Collected data:
Content starts
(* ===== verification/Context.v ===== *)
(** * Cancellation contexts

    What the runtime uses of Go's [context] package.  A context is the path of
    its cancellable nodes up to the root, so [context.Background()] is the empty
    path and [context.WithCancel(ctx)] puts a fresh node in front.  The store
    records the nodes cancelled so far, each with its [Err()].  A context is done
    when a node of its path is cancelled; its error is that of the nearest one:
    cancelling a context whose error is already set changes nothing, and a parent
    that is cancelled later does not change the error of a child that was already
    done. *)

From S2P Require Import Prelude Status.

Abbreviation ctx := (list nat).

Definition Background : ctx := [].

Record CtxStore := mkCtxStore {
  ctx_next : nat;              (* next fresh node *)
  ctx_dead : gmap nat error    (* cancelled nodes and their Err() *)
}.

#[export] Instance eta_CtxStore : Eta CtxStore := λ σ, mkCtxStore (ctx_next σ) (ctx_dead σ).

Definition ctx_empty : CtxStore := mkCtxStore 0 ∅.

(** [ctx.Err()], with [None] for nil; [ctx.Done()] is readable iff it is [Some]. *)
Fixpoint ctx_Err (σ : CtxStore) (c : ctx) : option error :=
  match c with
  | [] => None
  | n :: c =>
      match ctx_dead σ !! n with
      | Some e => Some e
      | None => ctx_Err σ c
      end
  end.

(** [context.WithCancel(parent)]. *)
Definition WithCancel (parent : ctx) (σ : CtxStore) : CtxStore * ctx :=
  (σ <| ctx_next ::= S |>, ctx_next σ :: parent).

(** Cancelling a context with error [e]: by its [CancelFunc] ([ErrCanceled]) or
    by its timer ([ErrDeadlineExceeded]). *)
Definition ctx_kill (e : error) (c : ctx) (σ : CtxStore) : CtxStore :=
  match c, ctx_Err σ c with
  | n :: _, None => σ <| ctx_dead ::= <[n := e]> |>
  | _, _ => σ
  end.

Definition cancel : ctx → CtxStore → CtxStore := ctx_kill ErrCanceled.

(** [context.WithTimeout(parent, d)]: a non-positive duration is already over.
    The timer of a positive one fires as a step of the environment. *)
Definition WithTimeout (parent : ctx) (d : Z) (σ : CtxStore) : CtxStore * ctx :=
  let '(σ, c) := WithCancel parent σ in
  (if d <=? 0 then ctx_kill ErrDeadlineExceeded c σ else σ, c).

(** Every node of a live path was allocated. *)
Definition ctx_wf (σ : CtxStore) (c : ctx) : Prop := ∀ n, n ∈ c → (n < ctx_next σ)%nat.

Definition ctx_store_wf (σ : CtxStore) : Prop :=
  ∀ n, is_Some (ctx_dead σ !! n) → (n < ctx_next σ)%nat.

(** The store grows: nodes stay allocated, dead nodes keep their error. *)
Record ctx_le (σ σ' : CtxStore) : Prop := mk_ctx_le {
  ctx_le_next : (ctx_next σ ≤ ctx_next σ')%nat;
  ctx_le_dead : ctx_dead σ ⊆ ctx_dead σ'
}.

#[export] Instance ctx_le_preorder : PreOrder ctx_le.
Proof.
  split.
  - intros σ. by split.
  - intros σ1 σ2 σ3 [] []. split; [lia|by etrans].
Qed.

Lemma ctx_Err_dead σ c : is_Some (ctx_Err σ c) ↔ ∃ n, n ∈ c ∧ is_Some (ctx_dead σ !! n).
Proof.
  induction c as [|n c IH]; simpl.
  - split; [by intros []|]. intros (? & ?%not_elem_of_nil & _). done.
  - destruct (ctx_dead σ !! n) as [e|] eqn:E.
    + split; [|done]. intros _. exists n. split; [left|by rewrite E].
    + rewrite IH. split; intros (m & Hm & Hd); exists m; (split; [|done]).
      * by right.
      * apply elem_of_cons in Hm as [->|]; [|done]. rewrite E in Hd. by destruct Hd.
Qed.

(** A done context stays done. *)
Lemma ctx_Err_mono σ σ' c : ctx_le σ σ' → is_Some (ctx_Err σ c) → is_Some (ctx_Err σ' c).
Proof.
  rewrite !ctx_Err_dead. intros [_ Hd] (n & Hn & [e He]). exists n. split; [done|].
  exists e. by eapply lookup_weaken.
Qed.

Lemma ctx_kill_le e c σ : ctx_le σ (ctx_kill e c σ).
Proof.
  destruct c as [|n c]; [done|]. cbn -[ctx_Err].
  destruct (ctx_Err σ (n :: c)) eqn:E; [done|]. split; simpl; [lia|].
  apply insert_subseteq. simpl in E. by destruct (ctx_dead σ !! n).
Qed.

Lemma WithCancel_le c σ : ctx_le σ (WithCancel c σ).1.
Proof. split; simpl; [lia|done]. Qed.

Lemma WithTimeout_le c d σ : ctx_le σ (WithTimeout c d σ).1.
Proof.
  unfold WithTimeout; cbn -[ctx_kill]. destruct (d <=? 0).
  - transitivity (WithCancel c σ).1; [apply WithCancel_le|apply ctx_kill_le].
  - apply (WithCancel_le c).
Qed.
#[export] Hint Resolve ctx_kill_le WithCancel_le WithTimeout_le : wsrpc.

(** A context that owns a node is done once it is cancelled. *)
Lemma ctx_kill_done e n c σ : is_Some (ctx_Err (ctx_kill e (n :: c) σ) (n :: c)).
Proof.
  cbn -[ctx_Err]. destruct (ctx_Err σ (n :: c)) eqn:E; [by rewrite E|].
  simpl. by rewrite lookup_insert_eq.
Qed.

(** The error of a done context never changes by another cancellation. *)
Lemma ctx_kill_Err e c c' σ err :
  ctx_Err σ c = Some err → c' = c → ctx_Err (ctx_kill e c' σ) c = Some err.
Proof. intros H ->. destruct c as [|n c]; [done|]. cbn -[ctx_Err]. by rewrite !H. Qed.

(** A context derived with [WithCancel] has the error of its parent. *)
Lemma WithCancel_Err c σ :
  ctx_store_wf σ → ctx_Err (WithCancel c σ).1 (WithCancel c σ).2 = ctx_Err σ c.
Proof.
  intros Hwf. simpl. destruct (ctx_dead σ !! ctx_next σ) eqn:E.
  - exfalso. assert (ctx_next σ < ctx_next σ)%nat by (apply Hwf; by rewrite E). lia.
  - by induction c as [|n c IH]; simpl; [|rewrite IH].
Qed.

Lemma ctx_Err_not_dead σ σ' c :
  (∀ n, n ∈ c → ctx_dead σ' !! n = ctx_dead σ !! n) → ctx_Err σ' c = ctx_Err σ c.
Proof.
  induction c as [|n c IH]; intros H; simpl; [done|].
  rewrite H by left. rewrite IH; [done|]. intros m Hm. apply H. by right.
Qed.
Content ends
Content starts
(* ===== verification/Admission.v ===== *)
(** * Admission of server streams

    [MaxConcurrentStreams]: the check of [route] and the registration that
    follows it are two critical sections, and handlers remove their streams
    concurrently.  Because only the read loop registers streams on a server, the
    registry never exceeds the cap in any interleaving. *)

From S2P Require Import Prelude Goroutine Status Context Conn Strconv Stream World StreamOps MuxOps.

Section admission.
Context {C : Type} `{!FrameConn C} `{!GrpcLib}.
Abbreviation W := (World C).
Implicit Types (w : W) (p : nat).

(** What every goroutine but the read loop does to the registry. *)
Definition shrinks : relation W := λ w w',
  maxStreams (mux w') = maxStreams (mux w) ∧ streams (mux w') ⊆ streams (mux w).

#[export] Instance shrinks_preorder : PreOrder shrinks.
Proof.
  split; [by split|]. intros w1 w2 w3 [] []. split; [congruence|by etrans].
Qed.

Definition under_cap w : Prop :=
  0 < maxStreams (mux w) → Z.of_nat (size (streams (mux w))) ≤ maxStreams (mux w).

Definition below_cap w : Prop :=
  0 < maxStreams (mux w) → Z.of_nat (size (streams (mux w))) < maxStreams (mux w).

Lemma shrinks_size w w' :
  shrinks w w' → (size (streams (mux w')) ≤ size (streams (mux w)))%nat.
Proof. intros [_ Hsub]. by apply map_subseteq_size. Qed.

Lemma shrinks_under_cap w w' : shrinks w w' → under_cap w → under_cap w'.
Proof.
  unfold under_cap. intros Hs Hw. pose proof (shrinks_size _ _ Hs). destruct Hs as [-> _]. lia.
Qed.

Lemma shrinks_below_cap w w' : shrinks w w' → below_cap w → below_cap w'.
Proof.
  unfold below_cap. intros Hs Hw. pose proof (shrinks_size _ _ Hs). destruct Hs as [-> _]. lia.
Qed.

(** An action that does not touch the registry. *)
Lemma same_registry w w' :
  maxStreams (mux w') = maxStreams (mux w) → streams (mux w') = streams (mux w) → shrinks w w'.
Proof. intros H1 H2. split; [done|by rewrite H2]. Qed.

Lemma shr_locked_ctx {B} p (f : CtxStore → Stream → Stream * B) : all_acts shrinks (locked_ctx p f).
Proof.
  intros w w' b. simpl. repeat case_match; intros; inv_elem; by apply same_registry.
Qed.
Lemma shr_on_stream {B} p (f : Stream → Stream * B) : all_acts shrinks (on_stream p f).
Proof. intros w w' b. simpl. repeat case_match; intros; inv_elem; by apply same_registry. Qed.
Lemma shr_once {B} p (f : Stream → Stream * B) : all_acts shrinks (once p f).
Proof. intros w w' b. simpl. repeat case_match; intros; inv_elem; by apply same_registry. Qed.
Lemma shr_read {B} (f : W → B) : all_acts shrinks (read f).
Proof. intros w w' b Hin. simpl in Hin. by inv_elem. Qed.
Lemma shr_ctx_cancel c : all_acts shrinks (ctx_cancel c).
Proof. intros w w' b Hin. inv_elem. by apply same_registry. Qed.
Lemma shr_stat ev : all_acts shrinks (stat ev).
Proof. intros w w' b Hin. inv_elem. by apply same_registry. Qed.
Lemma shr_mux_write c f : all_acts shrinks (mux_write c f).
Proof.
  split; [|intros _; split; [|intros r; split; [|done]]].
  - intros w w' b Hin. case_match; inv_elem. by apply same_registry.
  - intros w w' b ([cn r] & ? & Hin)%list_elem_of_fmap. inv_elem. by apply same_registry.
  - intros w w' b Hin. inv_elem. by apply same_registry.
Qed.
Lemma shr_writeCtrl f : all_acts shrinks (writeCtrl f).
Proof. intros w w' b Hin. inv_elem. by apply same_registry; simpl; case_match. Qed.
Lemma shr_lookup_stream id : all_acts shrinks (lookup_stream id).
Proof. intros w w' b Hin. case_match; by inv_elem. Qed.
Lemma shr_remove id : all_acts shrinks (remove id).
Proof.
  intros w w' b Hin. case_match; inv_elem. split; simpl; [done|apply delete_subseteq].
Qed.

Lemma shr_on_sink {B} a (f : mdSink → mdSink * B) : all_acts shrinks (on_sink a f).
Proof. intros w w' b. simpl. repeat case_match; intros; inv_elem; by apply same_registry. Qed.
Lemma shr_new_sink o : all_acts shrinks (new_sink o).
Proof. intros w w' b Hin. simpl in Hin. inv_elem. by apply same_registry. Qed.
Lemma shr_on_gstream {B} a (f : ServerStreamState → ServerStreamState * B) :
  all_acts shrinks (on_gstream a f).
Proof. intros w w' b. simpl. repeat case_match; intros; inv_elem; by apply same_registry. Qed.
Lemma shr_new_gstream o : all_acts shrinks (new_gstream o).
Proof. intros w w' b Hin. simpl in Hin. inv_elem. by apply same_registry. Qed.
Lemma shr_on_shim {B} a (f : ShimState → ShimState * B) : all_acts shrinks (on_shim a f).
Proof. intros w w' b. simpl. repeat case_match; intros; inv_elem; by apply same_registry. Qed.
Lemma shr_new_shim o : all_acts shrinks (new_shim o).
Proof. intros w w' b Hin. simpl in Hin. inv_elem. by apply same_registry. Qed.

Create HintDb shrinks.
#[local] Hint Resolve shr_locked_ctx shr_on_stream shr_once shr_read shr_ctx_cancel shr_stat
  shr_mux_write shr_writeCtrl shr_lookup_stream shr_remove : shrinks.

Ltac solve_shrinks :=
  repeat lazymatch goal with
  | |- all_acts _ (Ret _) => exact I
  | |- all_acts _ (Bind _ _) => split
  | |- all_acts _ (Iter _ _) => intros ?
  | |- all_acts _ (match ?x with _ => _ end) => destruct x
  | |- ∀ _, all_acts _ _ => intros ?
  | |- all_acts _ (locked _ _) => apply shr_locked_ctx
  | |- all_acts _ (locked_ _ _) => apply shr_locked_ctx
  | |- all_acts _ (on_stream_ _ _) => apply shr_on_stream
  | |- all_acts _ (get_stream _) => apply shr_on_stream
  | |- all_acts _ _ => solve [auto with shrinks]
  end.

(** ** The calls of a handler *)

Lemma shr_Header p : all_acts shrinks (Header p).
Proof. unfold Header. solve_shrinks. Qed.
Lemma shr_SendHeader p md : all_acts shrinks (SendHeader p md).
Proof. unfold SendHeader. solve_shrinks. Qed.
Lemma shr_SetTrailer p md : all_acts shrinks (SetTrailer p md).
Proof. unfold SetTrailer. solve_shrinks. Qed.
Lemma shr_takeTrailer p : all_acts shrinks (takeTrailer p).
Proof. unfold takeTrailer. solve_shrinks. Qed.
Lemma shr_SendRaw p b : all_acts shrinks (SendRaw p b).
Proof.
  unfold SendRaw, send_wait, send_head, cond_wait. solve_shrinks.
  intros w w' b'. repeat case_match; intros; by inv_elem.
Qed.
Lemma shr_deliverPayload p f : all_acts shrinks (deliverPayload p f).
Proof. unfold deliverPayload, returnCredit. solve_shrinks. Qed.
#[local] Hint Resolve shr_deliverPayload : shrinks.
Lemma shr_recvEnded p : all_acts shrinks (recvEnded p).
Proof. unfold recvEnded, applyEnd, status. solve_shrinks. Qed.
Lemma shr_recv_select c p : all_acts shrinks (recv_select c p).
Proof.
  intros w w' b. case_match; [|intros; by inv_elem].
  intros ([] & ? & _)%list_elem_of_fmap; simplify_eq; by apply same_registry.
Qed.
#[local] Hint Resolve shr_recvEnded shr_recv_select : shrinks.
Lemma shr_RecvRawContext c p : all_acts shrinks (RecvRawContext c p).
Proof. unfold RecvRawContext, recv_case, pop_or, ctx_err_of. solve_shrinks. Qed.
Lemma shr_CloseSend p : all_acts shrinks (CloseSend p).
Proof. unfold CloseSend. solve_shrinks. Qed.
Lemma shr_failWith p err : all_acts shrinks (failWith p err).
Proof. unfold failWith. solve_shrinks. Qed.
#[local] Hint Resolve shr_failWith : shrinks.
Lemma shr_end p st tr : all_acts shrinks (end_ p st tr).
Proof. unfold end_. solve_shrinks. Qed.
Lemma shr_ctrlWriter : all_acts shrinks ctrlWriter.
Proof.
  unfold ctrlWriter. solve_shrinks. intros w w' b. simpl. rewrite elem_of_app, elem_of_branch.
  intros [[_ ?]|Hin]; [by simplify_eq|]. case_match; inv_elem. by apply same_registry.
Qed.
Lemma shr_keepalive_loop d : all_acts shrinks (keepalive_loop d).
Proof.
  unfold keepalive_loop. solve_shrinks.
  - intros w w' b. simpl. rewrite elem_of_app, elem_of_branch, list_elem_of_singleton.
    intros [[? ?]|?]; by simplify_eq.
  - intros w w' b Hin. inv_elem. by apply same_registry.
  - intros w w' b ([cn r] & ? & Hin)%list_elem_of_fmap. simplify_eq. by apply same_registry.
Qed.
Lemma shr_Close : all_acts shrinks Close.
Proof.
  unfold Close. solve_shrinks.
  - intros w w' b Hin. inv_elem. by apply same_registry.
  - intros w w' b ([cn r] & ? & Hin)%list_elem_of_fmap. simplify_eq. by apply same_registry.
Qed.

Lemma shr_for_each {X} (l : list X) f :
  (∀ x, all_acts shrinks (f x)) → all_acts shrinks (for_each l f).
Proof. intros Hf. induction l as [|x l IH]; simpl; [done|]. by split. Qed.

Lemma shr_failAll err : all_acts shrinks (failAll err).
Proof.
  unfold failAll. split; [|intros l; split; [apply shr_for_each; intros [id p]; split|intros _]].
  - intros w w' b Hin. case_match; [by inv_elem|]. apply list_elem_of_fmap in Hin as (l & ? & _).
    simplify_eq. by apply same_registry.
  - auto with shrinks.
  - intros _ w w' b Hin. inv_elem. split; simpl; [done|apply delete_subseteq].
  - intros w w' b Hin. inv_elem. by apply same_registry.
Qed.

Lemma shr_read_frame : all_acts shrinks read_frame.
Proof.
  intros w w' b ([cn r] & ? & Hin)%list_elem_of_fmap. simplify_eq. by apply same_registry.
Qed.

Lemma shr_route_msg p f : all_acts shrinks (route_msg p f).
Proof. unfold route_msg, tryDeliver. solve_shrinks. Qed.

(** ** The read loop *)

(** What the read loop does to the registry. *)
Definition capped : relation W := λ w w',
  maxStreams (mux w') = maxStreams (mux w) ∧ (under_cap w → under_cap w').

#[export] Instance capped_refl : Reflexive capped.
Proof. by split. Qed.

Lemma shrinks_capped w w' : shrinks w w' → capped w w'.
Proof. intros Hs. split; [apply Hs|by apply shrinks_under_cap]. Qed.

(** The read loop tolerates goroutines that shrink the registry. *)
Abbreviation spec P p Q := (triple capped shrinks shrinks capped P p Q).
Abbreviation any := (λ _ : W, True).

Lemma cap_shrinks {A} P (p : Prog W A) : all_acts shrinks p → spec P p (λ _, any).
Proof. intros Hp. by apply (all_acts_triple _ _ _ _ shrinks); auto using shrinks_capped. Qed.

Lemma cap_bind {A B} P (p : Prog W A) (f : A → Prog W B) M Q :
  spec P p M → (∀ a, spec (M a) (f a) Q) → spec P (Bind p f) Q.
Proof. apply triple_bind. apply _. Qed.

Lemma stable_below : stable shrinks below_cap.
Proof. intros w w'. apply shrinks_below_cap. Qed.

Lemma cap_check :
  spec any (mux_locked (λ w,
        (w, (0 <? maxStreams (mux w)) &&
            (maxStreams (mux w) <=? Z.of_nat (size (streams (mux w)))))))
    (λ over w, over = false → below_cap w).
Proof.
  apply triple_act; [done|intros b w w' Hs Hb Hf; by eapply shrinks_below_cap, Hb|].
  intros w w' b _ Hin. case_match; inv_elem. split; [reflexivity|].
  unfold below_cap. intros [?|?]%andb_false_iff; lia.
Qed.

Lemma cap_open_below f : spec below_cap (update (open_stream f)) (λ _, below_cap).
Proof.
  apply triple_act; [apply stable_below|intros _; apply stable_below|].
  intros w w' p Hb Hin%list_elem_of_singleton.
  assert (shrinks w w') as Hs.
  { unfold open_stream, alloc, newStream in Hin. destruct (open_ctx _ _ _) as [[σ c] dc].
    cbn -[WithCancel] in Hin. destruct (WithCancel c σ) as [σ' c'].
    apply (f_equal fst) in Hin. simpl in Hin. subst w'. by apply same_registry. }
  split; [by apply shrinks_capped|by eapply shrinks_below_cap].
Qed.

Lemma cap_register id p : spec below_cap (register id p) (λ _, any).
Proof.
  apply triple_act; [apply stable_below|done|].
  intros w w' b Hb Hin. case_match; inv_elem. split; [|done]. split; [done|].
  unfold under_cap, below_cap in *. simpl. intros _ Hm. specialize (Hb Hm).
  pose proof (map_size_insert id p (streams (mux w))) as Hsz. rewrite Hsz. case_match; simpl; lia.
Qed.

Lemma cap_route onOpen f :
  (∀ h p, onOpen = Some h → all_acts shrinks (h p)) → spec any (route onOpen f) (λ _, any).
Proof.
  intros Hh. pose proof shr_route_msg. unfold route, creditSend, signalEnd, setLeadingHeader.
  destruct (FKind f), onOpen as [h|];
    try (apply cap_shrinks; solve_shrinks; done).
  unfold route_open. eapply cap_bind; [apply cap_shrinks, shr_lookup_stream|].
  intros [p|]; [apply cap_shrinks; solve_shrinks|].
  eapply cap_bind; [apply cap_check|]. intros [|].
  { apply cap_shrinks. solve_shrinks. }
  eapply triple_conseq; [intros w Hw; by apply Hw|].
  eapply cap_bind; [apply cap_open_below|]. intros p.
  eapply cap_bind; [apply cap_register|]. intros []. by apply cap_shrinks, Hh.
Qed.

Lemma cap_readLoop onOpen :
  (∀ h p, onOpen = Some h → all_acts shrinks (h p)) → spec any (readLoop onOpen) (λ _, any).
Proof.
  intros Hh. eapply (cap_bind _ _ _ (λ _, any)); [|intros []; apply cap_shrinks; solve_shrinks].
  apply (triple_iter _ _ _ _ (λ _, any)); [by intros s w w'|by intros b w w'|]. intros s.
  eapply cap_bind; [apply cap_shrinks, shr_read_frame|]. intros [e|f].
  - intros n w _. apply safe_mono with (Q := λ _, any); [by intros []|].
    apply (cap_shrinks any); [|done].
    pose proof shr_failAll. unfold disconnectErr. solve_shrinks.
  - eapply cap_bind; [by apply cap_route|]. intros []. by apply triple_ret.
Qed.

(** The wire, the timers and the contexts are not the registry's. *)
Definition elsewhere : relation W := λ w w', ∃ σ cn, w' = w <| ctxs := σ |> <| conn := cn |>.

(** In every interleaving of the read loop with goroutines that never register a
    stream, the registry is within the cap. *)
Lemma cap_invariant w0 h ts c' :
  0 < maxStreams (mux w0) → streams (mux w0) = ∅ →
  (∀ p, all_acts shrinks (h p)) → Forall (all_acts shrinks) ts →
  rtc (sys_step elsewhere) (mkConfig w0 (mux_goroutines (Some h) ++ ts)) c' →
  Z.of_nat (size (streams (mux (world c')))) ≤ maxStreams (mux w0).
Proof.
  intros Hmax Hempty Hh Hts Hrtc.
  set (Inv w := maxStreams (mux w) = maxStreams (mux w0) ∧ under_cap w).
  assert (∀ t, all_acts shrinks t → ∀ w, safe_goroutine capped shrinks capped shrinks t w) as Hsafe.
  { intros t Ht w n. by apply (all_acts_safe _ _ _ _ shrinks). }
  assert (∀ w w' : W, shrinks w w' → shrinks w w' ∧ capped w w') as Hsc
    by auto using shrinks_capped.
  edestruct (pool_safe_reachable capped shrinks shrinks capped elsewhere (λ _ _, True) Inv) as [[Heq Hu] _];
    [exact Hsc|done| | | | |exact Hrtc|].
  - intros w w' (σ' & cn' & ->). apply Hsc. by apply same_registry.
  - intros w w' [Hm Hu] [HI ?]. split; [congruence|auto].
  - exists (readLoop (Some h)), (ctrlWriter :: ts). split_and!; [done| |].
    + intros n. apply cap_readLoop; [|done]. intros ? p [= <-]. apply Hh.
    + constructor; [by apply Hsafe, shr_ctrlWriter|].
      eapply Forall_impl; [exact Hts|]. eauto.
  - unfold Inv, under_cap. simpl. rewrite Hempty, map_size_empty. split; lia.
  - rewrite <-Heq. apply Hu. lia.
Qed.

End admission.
Content ends
Content starts
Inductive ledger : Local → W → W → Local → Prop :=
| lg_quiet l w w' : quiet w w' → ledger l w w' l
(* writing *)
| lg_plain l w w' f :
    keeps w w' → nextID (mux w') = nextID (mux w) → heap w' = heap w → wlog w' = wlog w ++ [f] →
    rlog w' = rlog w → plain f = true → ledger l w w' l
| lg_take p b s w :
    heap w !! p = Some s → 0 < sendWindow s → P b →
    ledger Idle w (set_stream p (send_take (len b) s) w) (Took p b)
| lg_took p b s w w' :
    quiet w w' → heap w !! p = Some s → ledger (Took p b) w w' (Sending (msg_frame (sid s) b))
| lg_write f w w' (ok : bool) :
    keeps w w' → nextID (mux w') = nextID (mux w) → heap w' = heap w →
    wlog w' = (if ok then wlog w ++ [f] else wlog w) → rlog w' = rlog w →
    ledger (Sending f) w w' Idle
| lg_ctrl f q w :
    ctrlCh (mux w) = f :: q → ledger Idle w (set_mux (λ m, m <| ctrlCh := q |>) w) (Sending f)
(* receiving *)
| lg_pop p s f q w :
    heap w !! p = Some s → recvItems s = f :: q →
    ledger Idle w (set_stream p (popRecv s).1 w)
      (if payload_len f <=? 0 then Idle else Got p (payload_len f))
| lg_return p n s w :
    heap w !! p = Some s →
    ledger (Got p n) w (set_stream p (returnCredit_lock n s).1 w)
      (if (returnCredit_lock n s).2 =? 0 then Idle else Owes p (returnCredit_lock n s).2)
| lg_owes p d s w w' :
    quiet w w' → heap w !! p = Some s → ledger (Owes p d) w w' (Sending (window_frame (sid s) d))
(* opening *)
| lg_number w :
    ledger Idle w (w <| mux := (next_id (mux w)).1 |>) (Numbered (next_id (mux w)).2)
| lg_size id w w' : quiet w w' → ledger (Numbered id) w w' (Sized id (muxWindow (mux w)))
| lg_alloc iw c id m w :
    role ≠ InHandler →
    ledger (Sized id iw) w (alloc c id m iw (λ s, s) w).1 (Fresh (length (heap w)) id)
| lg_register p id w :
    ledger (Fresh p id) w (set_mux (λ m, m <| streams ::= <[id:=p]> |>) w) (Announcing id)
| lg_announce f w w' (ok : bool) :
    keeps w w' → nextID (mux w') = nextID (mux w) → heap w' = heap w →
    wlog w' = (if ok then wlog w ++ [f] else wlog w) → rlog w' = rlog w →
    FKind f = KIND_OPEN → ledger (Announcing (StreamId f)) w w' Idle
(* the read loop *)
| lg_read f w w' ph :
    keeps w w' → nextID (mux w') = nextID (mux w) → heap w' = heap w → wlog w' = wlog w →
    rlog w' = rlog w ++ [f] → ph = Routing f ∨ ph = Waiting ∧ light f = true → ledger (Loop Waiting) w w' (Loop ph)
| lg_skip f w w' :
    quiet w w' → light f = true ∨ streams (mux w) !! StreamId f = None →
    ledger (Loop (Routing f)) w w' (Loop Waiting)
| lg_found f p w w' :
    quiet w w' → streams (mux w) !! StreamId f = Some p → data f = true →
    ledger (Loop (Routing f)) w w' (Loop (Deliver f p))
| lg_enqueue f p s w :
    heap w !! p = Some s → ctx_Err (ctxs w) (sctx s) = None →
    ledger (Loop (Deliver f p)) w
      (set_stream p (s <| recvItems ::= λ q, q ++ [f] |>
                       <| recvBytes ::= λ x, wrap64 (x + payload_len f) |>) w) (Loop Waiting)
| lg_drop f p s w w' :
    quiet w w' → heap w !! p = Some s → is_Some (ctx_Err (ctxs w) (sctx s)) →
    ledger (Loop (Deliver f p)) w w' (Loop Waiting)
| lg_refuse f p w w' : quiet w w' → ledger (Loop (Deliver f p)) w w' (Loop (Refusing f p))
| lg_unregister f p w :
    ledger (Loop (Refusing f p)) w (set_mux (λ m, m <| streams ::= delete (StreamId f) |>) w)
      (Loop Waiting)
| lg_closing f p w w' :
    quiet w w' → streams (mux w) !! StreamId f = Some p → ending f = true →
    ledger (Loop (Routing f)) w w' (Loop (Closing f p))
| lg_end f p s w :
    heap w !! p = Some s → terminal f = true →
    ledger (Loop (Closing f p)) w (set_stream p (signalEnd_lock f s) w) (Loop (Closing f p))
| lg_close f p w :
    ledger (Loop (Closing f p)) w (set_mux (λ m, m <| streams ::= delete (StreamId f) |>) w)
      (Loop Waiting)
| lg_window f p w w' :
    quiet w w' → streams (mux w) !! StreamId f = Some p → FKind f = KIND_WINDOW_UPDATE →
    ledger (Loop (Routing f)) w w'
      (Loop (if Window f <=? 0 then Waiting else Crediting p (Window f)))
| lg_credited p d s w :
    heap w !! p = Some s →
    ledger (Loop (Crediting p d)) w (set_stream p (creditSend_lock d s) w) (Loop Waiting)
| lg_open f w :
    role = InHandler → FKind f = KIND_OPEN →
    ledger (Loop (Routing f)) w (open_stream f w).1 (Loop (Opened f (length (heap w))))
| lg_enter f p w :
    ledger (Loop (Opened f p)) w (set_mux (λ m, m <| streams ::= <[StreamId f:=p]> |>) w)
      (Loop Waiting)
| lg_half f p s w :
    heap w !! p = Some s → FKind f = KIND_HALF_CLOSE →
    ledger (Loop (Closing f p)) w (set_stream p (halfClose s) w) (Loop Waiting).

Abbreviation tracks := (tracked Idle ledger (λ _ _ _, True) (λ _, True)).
Content ends
**What the exercise asks:**
What is asked for is an exact copy of the lines above from the one containing "(* ===== verification/Context.v ===== *)" through the one containing "when a node", and only those.

**Your response:**
(* ===== verification/Context.v ===== *)
(** * Cancellation contexts

    What the runtime uses of Go's [context] package.  A context is the path of
    its cancellable nodes up to the root, so [context.Background()] is the empty
    path and [context.WithCancel(ctx)] puts a fresh node in front.  The store
    records the nodes cancelled so far, each with its [Err()].  A context is done
    when a node of its path is cancelled; its error is that of the nearest one:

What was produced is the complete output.